::: Given entries
(** The outcome of a write that goes through admission control: eviction may first
    drop keys, leaving [db1]; then the write is refused, or done on [db1]. *)
Definition admitted (db : Db) (w w' : bytes) (c' : Core) (now : Z) (act : Db → bytes * Db) : Prop :=
  ∃ db1, db1 ⊆ db ∧ (max_memory (memory CONFIG) = 0 → db1 = db) ∧
    ((w' = write_error w OOM ∧ max_memory (memory CONFIG) ≠ 0 ∧ sim now c' db1) ∨
     (w' = (act db1).1 ∧ sim now c' (act db1).2)).

Lemma wp_live_string c k now db :
  sim now c db →
  wp (live_string (shard_of c k) k now) (λ r c', r = db_string now db k ∧ c' = c) c.
Proof.
  intros Hs. apply wp_bind, wp_gets, wp_ret. split; [|done]. unfold db_string, db_read.
  rewrite (live_db now c db k Hs). fold (lookup_entry c k).
  destruct (lookup_entry c k) as [e|]; simpl; [|done]. by destruct (expired now e).
Qed.

(** The options of [SET], as the handler reads them. *)
Definition set_act (now : Z) (key value : bytes) (opts : list bytes) (w : bytes) (db : Db)
    : bytes * Db :=
  match parse_set_opts opts (mkSetOpts None false false false) with
  | Err e => (write_error w e, db)
  | Ok o =>
      if so_nx o && so_xx o then
        (write_error w (bs "XX and NX options at the same time are not compatible"), db)
      else db_set now db key value o w
  end.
::::::
(Activity) Retype exactly the lines of the data above, starting at its first line and finishing with the line that has "db1 = db) ∧" in it.

(Your response)
(** The outcome of a write that goes through admission control: eviction may first
    drop keys, leaving [db1]; then the write is refused, or done on [db1]. *)
Definition admitted (db : Db) (w w' : bytes) (c' : Core) (now : Z) (act : Db → bytes * Db) : Prop :=
  ∃ db1, db1 ⊆ db ∧ (max_memory (memory CONFIG) = 0 → db1 = db) ∧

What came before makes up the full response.